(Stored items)
(* ===== verification/ShaCrypt.v ===== *)
(** * SHA-based password hashing: [crypt/sha256-crypt.c], [crypt/sha512-crypt.c]

    [__sha256_crypt_r] and [__sha512_crypt_r] are one algorithm over the two
    digests of [Sha2]; [algo] says which file is meant and supplies what
    differs: the prefix, the size of a digest and the order in which the
    bytes of the hash are printed.  The build without [USE_NSS] is modelled,
    with the contexts, the arrays and the copies the code keeps on its stack,
    which are part of the result so that what is left in them can be stated.
    Whether a pointer is misaligned and what [__libc_use_alloca] and [malloc]
    answer are inputs. *)

From S2P Require Import Prelude CString Strtol Digest Sha2 Printf CryptOut.
Local Open Scope Z_scope.

Module ShaCrypt.
Import CString Digest Sha2 Printf CryptOut.

Inductive algo := SHA256 | SHA512.

Definition md (a : algo) : Md Z := match a with SHA256 => sha256 | SHA512 => sha512 end.
Definition salt_prefix (a : algo) : list Z := match a with SHA256 => $"$5$" | SHA512 => $"$6$" end.
(** [sizeof (alt_result)]. *)
Definition dsize (a : algo) : nat := match a with SHA256 => 32 | SHA512 => 64 end.

Definition rounds_prefix : list Z := $"rounds=".
Definition SALT_LEN_MAX : nat := 16.
Definition ROUNDS_DEFAULT : Z := 5000.
Definition ROUNDS_MIN : Z := 1000.
Definition ROUNDS_MAX : Z := 999999999.

(** The arguments of [__b64_from_24bit], a line each. *)
Definition groups256 : list group :=
  [(Some 0, Some 10, Some 20, 4); (Some 21, Some 1, Some 11, 4);
   (Some 12, Some 22, Some 2, 4); (Some 3, Some 13, Some 23, 4);
   (Some 24, Some 4, Some 14, 4); (Some 15, Some 25, Some 5, 4);
   (Some 6, Some 16, Some 26, 4); (Some 27, Some 7, Some 17, 4);
   (Some 18, Some 28, Some 8, 4); (Some 9, Some 19, Some 29, 4);
   (None, Some 31, Some 30, 3)]%nat.

Definition groups512 : list group :=
  [(Some 0, Some 21, Some 42, 4); (Some 22, Some 43, Some 1, 4);
   (Some 44, Some 2, Some 23, 4); (Some 3, Some 24, Some 45, 4);
   (Some 25, Some 46, Some 4, 4); (Some 47, Some 5, Some 26, 4);
   (Some 6, Some 27, Some 48, 4); (Some 28, Some 49, Some 7, 4);
   (Some 50, Some 8, Some 29, 4); (Some 9, Some 30, Some 51, 4);
   (Some 31, Some 52, Some 10, 4); (Some 53, Some 11, Some 32, 4);
   (Some 12, Some 33, Some 54, 4); (Some 34, Some 55, Some 13, 4);
   (Some 56, Some 14, Some 35, 4); (Some 15, Some 36, Some 57, 4);
   (Some 37, Some 58, Some 16, 4); (Some 59, Some 17, Some 38, 4);
   (Some 18, Some 39, Some 60, 4); (Some 40, Some 61, Some 19, 4);
   (Some 62, Some 20, Some 41, 4); (None, None, Some 63, 2)]%nat.

Definition groups (a : algo) : list group := match a with SHA256 => groups256 | SHA512 => groups512 end.

(** ** The salt argument *)

(** Where the salt starts, the number of rounds, and [rounds_custom]. *)
Definition find_salt (a : algo) (salt : list Z) : outcome (list Z * Z * bool) :=
  d ← strncmp (salt_prefix a ++ [0]) salt (length (salt_prefix a));
  let salt := if d =? 0 then drop (length (salt_prefix a)) salt else salt in
  d ← strncmp salt (rounds_prefix ++ [0]) (length rounds_prefix);
  if d =? 0 then
    let num := drop (length rounds_prefix) salt in
    r ← Strtol.strtoul num 10;
    endp ← deref (Strtol.endptr r);
    c ← deref (num !! endp);
    if c =? DOLLAR then
      Val (drop (S endp) num, Z.max ROUNDS_MIN (Z.min (Strtol.ret r) ROUNDS_MAX), true)
    else Val (salt, ROUNDS_DEFAULT, false)
  else Val (salt, ROUNDS_DEFAULT, false).

Definition salt_length (salt : list Z) : outcome nat :=
  n ← strcspn salt [DOLLAR; 0]; Val (Nat.min n SALT_LEN_MAX).

(** ** The digests *)

Section hash.
Context {T : Type} `{HM : Md T}.
Variable size : nat.

(** [for (cnt = key_len; cnt > size; cnt -= size)] and the statement after
    it: a byte of [alt_result] for each character of the key. *)
Fixpoint add_alt (fuel cnt : nat) (alt_result : list Z) (c : ctx T) : outcome (ctx T) :=
  match fuel with
  | O => NoFuel
  | S fuel =>
      if (size <? cnt)%nat
      then c ← process_bytes alt_result size c; add_alt fuel (cnt - size) alt_result c
      else process_bytes alt_result cnt c
  end.
Definition md5_crypt (q : answers) (l : locals) (realloc : list Z → Z → option (list Z))
    (key salt : list Z) (st : static) : outcome (option result * static) :=
  n ← strlen salt;
  let needed := wraps 32 (wrapu 64 (3 + Z.of_nat n + 1 + 26 + 1)) in
  let grown := if s_buflen st <? needed
               then (λ b, Static b needed) <$> realloc (s_buffer st) needed
               else Some st in
  match grown with
  | None => Val (None, st)
  | Some st =>
      r ← md5_crypt_r q l key salt (s_buffer st) (s_buflen st);
      Val (Some r, Static (rbuffer r) (s_buflen st))
  end.

(** ** The result as a function of its inputs *)

Definition setting (arg : list Z) : list Z := default arg (ShaCrypt.strip md5_salt_prefix arg).
Definition salt_field (s : list Z) : list Z := take 8 (ShaCrypt.before_dollar s).

Definition hash_A (key salt : list Z) : list Z :=
  let B := md5_digest (key ++ salt ++ key) in
  md5_digest (key ++ md5_salt_prefix ++ salt ++ ShaCrypt.cycle B (length key)
              ++ ((λ b : bool, if b then 0 else nth 0 key 0) <$> ShaCrypt.bits (length key))).
Definition hash (key salt : list Z) : list Z :=
  foldl (ShaCrypt.hash_round md5_digest key salt) (hash_A key salt) (seqZ 0 1000).

Definition crypt_text (key arg : list Z) : list Z :=
  let s := salt_field (setting arg) in
  md5_salt_prefix ++ s ++ DOLLAR :: hash_text md5_groups (hash key s).

(** ** The contexts compute it *)

Local Notation "'mrep'" := (represents (HM := md5) (count := count32)).

Lemma md5_compress_4 n h bs : length h = 4%nat → length (compress_blocks (H := md5) n h bs) = 4%nat.
Proof.
  revert h bs. induction n as [|n IH]; intros h bs Hh; [done|]. cbn [compress_blocks]. apply IH.
  cbn [compress md5]. unfold md5_compress. by destruct (foldl _ _ _) as [[[? ?] ?] ?].
Qed.

Lemma md5_length m : length (md_digest (H := md5) count32 m) = 16%nat.
Proof.
  unfold md_digest. cbn [output md5]. unfold md5_read_ctx. rewrite (ShaCrypt.mjoin_const _ _ _ (λ x, le_bytes_length 4 x)).
  rewrite md5_compress_4 by reflexivity. reflexivity.
Qed.

Lemma md5_add_bits_rep fuel p key key' alt m c :
  (0 < length key)%nat → take (length key) key' = key → head alt = Some 0 → (Pos.to_nat p < fuel)%nat → mrep m c →
  ∃ c', add_bits fuel (Zpos p) key' alt c = Val c' ∧
    mrep (m ++ ((λ b : bool, if b then 0 else nth 0 key 0) <$> ShaCrypt.pos_bits p)) c'.
Proof.
  intros Hl Hk Ha. revert p m c. induction fuel as [|fuel IH]; intros p m c Hf Hc; [lia|].
  cbn [add_bits]. cbn [Z.ltb Z.compare]. rewrite ShaCrypt.odd_land.
  assert (∃ c1, md5_process_bytes (if Z.odd (Zpos p) then alt else key') 1 c = Val c1 ∧
    mrep (m ++ [if Z.odd (Zpos p) then 0 else nth 0 key 0]) c1) as (c1 & -> & H1).
  { destruct (ShaCrypt.rep_process (HM := md5) m 1 (if Z.odd (Zpos p) then alt else key') c) as (c1 & E & H1).
    - destruct (Z.odd _); [destruct alt; [done|cbn; lia]|]. rewrite <- Hk, length_take in Hl. lia.
    - done.
    - exists c1. split; [exact E|]. destruct (Z.odd _).
      + destruct alt as [|x alt]; [done|]. cbn in Ha. injection Ha as ->. exact H1.
      + destruct key' as [|x key']; [rewrite take_nil in Hk; subst key; cbn in Hl; lia|].
        destruct key as [|y key]; [cbn in Hl; lia|]. cbn in Hk. injection Hk as -> _. exact H1. }
  cbn [mbind outcome_bind]. destruct p as [p|p|].
  - destruct (IH p _ c1 ltac:(lia) H1) as (c2 & E & H2). exists c2. split; [exact E|]. by rewrite <- (assoc (++)) in H2.
  - destruct (IH p _ c1 ltac:(lia) H1) as (c2 & E & H2). exists c2. split; [exact E|]. by rewrite <- (assoc (++)) in H2.
  - destruct fuel; [lia|]. by exists c1.
Qed.

Lemma md5_first_digests_spec key key' salt salt' c alt :
  take (length key) key' = key → (length key <= length key')%nat →
  take (length salt) salt' = salt → (length salt <= length salt')%nat →
  length (buffer c) = 128%nat → length (buffer alt) = 128%nat →
  ∃ c' alt', first_digests key' salt' (length key) (length salt) c alt = Val (c', alt', hash_A key salt) ∧
    length (buffer c') = 128%nat ∧ length (buffer alt') = 128%nat.
Proof.
  intros Hk Hk' Hs Hs' Hc Ha. unfold first_digests, md5_process_bytes, md5_finish_ctx, md5_init_ctx.
  destruct (ShaCrypt.rep_process (HM := md5) [] (length key) key' _ Hk' (ShaCrypt.init_rep (HM := md5) c Hc)) as (c1 & -> & H1).
  rewrite Hk in H1. cbn [mbind outcome_bind].
  destruct (ShaCrypt.rep_process (HM := md5) _ 3 (md5_salt_prefix ++ [0]) _ ltac:(cbn; lia) H1) as (c2 & E2 & H2).
  change (length md5_salt_prefix) with 3%nat. rewrite E2. cbn [mbind outcome_bind]. change (take 3 (md5_salt_prefix ++ [0])) with md5_salt_prefix in H2.
  destruct (ShaCrypt.rep_process (HM := md5) _ (length salt) salt' _ Hs' H2) as (c3 & -> & H3). rewrite Hs in H3. cbn [mbind outcome_bind].
  destruct (ShaCrypt.rep_process (HM := md5) [] (length key) key' _ Hk' (ShaCrypt.init_rep (HM := md5) alt Ha)) as (a1 & -> & A1).
  rewrite Hk in A1. cbn [mbind outcome_bind].
  destruct (ShaCrypt.rep_process (HM := md5) _ (length salt) salt' _ Hs' A1) as (a2 & -> & A2). rewrite Hs in A2. cbn [mbind outcome_bind].
  destruct (ShaCrypt.rep_process (HM := md5) _ (length key) key' _ Hk' A2) as (a3 & -> & A3). rewrite Hk in A3. cbn [mbind outcome_bind].
  destruct (ShaCrypt.rep_finish (HM := md5) _ _ A3) as (a4 & -> & A4). cbn [mbind outcome_bind fst snd app] in *.
  rewrite md5_reference. replace ((key ++ salt) ++ key) with (key ++ salt ++ key) by (by rewrite (assoc (++))).
  set (B := md5_digest (key ++ salt ++ key)).
  assert (length B = 16%nat) as HB by (unfold B; rewrite <- md5_reference; apply md5_length).
  destruct (ShaCrypt.add_alt_rep (HM := md5) 16 ltac:(lia) (S (length key)) (length key) B _ c3 HB ltac:(lia) H3) as (c4 & -> & H4).
  cbn [mbind outcome_bind]. unfold write_at. rewrite (proj2 (Nat.leb_le _ _)) by (rewrite HB; cbn [length]; lia). cbn [mbind outcome_bind].
  set (alt0 := take 0 B ++ [0] ++ drop (0 + length [0]) B).
  assert (∃ c5, add_bits (S (length key)) (Z.of_nat (length key)) key' alt0 c4 = Val c5 ∧
    mrep ((((key ++ md5_salt_prefix) ++ salt) ++ ShaCrypt.cycle B (length key)) ++
      ((λ b : bool, if b then 0 else nth 0 key 0) <$> ShaCrypt.bits (length key))) c5) as (c5 & -> & H5).
  { unfold ShaCrypt.bits. destruct (Z.of_nat (length key)) as [|p|p] eqn:E; [| |lia].
    - exists c4. split; [done|]. cbn. by rewrite app_nil_r.
    - apply md5_add_bits_rep; [lia|done|done|lia|done]. }
  cbn [mbind outcome_bind]. destruct (ShaCrypt.rep_finish (HM := md5) _ _ H5) as (c6 & -> & H6). cbn [mbind outcome_bind fst snd].
  exists c6, a4. split; [|done]. unfold hash_A. fold B. rewrite md5_reference. by rewrite <- !(assoc (++)).
Qed.

(** ** The whole function *)

Record fresh (l : locals) : Prop := {
  fresh_ctx : length (buffer (l_ctx l)) = 128%nat;
  fresh_alt : length (buffer (l_alt_ctx l)) = 128%nat
}.
Definition served (q : answers) : Prop := key_misaligned q = true → alloca_key q = true ∨ malloc_key q = true.

Definition zero_ctx (c : ctx (Z * Z)) : Prop :=
  ShaCrypt.zeros (chain c) ∧ total c = (0, 0) ∧ buflen c = 0%nat ∧ ShaCrypt.zeros (buffer c).
Record erased (l : locals) : Prop := {
  erased_ctx : zero_ctx (l_ctx l) ∧ zero_ctx (l_alt_ctx l);
  erased_alt_result : l_alt_result l = md5_digest [];
  erased_copies : (∀ k, l_copied_key l = Some k → ShaCrypt.zeros k) ∧ (∀ s, l_copied_salt l = Some s → ShaCrypt.zeros s)
}.

Lemma md5_cleanup_erased l : length (buffer (l_ctx l)) = 128%nat → ∃ l', cleanup l = Val l' ∧ erased l'.
Proof.
  intros Hs. unfold cleanup, md5_finish_ctx, md5_init_ctx.
  destruct (ShaCrypt.rep_finish (HM := md5) [] _ (ShaCrypt.init_rep (HM := md5) (l_ctx l) Hs)) as (c' & -> & _).
  cbn [mbind outcome_bind fst snd]. eexists. split; [reflexivity|].
  split; cbn [l_ctx l_alt_ctx l_alt_result l_copied_key l_copied_salt].
  - split; (split_and!; [apply ShaCrypt.bzero_zeros|done|done|apply ShaCrypt.bzero_zeros]).
  - by rewrite md5_reference.
  - split; intros k (x & _ & ->)%fmap_Some; apply ShaCrypt.bzero_zeros.
Qed.

Lemma md5_find_salt_spec arg t :
  nul_free arg → find_salt (arg ++ 0 :: t) = Val (setting arg ++ 0 :: t) ∧ nul_free (setting arg) ∧ (length (setting arg) <= length arg)%nat.
Proof.
  intros Hs. assert (nul_free md5_salt_prefix) as Hp by (repeat constructor; done). unfold find_salt, setting.
  destruct (ShaCrypt.strncmp_strip md5_salt_prefix arg t [0] Hp Hs) as (d & _ & -> & Hd). cbn [mbind outcome_bind].
  replace (- d =? 0) with (d =? 0) by (destruct (Z.eqb_spec d 0), (Z.eqb_spec (-d) 0); lia). rewrite Hd. clear d Hd.
  destruct (ShaCrypt.strip md5_salt_prefix arg) as [r|] eqn:E; [|done]. rewrite bool_decide_eq_true_2 by eauto.
  rewrite (ShaCrypt.drop_stripped _ _ _ _ E). cbn [default from_option id]. apply ShaCrypt.strip_Some in E as ->.
  apply nul_free_app in Hs as [_ Hs]. rewrite length_app. split_and!; [done|done|lia].
Qed.

Lemma md5_salt_length_spec s t : nul_free s → salt_length (s ++ 0 :: t) = Val (length (salt_field s)).
Proof.
  intros Hs. unfold salt_length, strcspn. change (cstr [DOLLAR; 0]) with (Val [DOLLAR]). cbn [mbind outcome_bind].
  rewrite ShaCrypt.span_dollar by done. cbn [mbind outcome_bind]. f_equal. unfold salt_field. rewrite length_take. lia.
Qed.

Lemma md5_salt_field_prefix s : ∃ r, s = salt_field s ++ r.
Proof.
  destruct (ShaCrypt.before_dollar_prefix s) as [r E]. exists (drop 8 (ShaCrypt.before_dollar s) ++ r).
  unfold salt_field. by rewrite (assoc (++)), take_drop.
Qed.

Lemma md5_hash_length key salt : length (hash key salt) = 16%nat.
Proof.
  unfold hash. assert (∀ m, length (md5_digest m) = 16%nat) as HD by (intros m; rewrite <- md5_reference; apply md5_length).
  assert (length (hash_A key salt) = 16%nat) as HA by apply HD. revert HA.
  generalize (hash_A key salt) as C. generalize (seqZ 0 1000) as l.
  induction l as [|i l IH]; intros C HC; [done|]. cbn. apply IH, HD.
Qed.

Lemma md5_groups_ok : Forall (group_ok 16) md5_groups.
Proof. apply ShaCrypt.group_ok_alt. repeat constructor. Qed.

Lemma md5_put_result_spec buffer buflen salt t h :
  (buflen <= length buffer)%nat → nul_free salt → length h = 16%nat →
  ∃ r, put_result buffer (Z.of_nat buflen) (salt ++ t) (length salt) h = Val r ∧
    finished buffer buflen (md5_salt_prefix ++ salt ++ DOLLAR :: hash_text md5_groups h) r.
Proof.
  intros Hb Hs Hh. unfold put_result.
  destruct (put_prefix_wrote buffer buflen Hb md5_salt_prefix) as (o1 & -> & H1); [repeat constructor; done|]. cbn [mbind outcome_bind].
  destruct (put_salt_wrote buffer buflen Hb _ o1 salt t _ Hs eq_refl H1) as (o3 & -> & H3). cbn [mbind outcome_bind].
  assert (Forall (group_ok (length h)) md5_groups) as Hg by (rewrite Hh; apply md5_groups_ok).
  destruct (put_hash_wrote buffer buflen Hb md5_groups h _ o3 Hg H3) as (o4 & -> & H4). cbn [mbind outcome_bind].
  destruct (put_end_finished buffer buflen Hb _ o4 H4) as (r & -> & H5). exists r. split; [done|].
  rewrite <- !(assoc (++)) in H5. exact H5.
Qed.

Lemma md5_crypt_r_spec q l key arg kt st buffer buflen :
  nul_free key → nul_free arg → (buflen <= length buffer)%nat → fresh l → served q →
  ∃ res, md5_crypt_r q l (key ++ 0 :: kt) (arg ++ 0 :: st) buffer (Z.of_nat buflen) = Val res ∧
    finished buffer buflen (crypt_text key arg) (returned res, rbuffer res, set_errno res) ∧
    erased (left_over res).
Proof.
  intros Hk Ha Hb [Hl1 Hl2] Hq. unfold md5_crypt_r, crypt_text. destruct (md5_find_salt_spec arg st Ha) as (-> & Hr & _).
  cbn [mbind outcome_bind]. rewrite md5_salt_length_spec, strlen_spec by done. cbn [mbind outcome_bind].
  assert (key_misaligned q && negb (alloca_key q) && negb (malloc_key q) = false) as ->.
  { unfold served in Hq. destruct (key_misaligned q); [|done]. destruct Hq as [-> | ->]; [done|done|]. by destruct (alloca_key q). }
  destruct (md5_salt_field_prefix (setting arg)) as [tl Et]. set (s := salt_field (setting arg)) in *. clearbody s. rewrite Et in *.
  assert (nul_free s) as Hns by (by apply nul_free_app in Hr as [? _]).
  rewrite (read_prefix key) by done. cbn [mbind outcome_bind]. rewrite <- app_assoc, (read_prefix s) by done. cbn [mbind outcome_bind].
  destruct (ShaCrypt.copied_arg key (0 :: kt) (key_misaligned q)) as (Hk1 & Hk2 & _). set (key' := default (key ++ 0 :: kt) _) in *.
  destruct (ShaCrypt.copied_arg s (tl ++ 0 :: st) (salt_misaligned q)) as (Hs1 & Hs2 & t' & Es). set (s' := default (s ++ tl ++ 0 :: st) _) in *.
  clearbody key' s'.
  destruct (md5_first_digests_spec key key' s s' (l_ctx l) (l_alt_ctx l) Hk1 Hk2 Hs1 Hs2 Hl1 Hl2) as (c1 & a1 & -> & Hc1 & Ha1).
  cbn [mbind outcome_bind].
  destruct (ShaCrypt.burn_loop_spec (HM := md5) 16 ltac:(lia) md5_length 1000 0 key key' s s' (hash_A key s) (length key) (length s) c1
    Hk1 Hk2 Hs1 Hs2) as (c2 & -> & Hc2); [unfold hash_A; rewrite <- md5_reference; apply md5_length|exact Hc1|]. cbn [mbind outcome_bind].
  assert (foldl (ShaCrypt.hash_round (md_digest count32) key s) (hash_A key s) (seqZ 0 (Z.of_nat 1000)) = hash key s) as ->.
  { unfold hash. change (Z.of_nat 1000) with 1000. generalize (seqZ 0 1000) as js. intros js. generalize (hash_A key s) as C.
    induction js as [|i js IH]; intros C; [done|]. cbn [foldl]. rewrite IH. f_equal. unfold ShaCrypt.hash_round. by rewrite md5_reference. }
  rewrite Es. destruct (md5_put_result_spec buffer buflen s t' (hash key s) Hb Hns (md5_hash_length key s)) as ([[ok buf] e] & -> & Hfin).
  cbn [mbind outcome_bind].
  destruct (md5_cleanup_erased (Locals c2 a1 (hash key s) (if key_misaligned q then Some key else None) (if salt_misaligned q then Some s else None)) Hc2)
    as (l' & El & Her).
  rewrite El. cbn [mbind outcome_bind]. eexists. split; [done|]. by split.
Qed.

_Task prompt_
Could you repeat exactly the lines above from the line with "destruct (put_prefix_wrote buffer" up to and including the line with "rewrite (read_prefix key)", and only those?

_Reply_
  destruct (put_prefix_wrote buffer buflen Hb md5_salt_prefix) as (o1 & -> & H1); [repeat constructor; done|]. cbn [mbind outcome_bind].
  destruct (put_salt_wrote buffer buflen Hb _ o1 salt t _ Hs eq_refl H1) as (o3 & -> & H3). cbn [mbind outcome_bind].
  assert (Forall (group_ok (length h)) md5_groups) as Hg by (rewrite Hh; apply md5_groups_ok).
  destruct (put_hash_wrote buffer buflen Hb md5_groups h _ o3 Hg H3) as (o4 & -> & H4). cbn [mbind outcome_bind].
  destruct (put_end_finished buffer buflen Hb _ o4 H4) as (r & -> & H5). exists r. split; [done|].
  rewrite <- !(assoc (++)) in H5. exact H5.
Qed.

Lemma md5_crypt_r_spec q l key arg kt st buffer buflen :
  nul_free key → nul_free arg → (buflen <= length buffer)%nat → fresh l → served q →
  ∃ res, md5_crypt_r q l (key ++ 0 :: kt) (arg ++ 0 :: st) buffer (Z.of_nat buflen) = Val res ∧
    finished buffer buflen (crypt_text key arg) (returned res, rbuffer res, set_errno res) ∧
    erased (left_over res).
Proof.
  intros Hk Ha Hb [Hl1 Hl2] Hq. unfold md5_crypt_r, crypt_text. destruct (md5_find_salt_spec arg st Ha) as (-> & Hr & _).
  cbn [mbind outcome_bind]. rewrite md5_salt_length_spec, strlen_spec by done. cbn [mbind outcome_bind].
  assert (key_misaligned q && negb (alloca_key q) && negb (malloc_key q) = false) as ->.
  { unfold served in Hq. destruct (key_misaligned q); [|done]. destruct Hq as [-> | ->]; [done|done|]. by destruct (alloca_key q). }
  destruct (md5_salt_field_prefix (setting arg)) as [tl Et]. set (s := salt_field (setting arg)) in *. clearbody s. rewrite Et in *.
  assert (nul_free s) as Hns by (by apply nul_free_app in Hr as [? _]).
  rewrite (read_prefix key) by done. cbn [mbind outcome_bind]. rewrite <- app_assoc, (read_prefix s) by done. cbn [mbind outcome_bind].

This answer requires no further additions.